» **Aim of the exercise**:
Determine how many lines below contain the word "errs", then write that number by itself.

——

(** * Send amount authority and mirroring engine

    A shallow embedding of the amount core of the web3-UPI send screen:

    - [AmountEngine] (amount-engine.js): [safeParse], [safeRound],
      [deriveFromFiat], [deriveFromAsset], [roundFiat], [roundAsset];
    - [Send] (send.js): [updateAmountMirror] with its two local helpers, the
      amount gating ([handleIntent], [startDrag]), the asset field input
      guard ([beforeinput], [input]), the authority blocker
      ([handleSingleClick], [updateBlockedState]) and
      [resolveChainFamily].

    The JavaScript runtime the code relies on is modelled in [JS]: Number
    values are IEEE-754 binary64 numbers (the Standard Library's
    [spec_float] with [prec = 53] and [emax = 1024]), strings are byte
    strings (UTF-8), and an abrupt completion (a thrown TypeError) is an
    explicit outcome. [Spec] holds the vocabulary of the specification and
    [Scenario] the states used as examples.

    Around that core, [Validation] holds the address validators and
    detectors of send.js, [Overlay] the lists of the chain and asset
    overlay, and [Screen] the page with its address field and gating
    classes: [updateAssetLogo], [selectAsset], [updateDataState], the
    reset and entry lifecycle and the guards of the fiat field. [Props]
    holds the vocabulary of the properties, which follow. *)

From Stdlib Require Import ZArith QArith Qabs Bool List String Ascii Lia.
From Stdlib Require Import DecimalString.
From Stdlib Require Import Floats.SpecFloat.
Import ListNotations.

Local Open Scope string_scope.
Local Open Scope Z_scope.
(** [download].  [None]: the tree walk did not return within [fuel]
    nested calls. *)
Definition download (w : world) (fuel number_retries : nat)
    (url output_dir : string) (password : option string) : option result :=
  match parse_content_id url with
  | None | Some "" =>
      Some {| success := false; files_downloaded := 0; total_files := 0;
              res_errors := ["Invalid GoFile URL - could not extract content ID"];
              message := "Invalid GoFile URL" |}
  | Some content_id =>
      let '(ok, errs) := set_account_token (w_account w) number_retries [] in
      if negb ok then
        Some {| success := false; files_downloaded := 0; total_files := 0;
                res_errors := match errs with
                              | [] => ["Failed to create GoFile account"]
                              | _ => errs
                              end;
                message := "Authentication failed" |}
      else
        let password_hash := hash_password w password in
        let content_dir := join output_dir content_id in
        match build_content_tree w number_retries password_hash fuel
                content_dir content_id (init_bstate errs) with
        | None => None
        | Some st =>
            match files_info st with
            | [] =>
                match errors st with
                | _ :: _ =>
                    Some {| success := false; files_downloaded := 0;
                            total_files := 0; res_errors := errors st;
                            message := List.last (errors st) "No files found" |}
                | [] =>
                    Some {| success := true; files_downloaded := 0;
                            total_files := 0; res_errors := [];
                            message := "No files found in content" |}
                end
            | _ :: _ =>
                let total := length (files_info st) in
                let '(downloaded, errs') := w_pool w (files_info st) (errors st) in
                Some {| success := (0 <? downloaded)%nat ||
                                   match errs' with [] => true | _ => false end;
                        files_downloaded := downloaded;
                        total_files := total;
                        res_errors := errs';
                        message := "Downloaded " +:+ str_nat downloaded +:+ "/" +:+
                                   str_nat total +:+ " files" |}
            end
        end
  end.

——

» **Written answer**:
7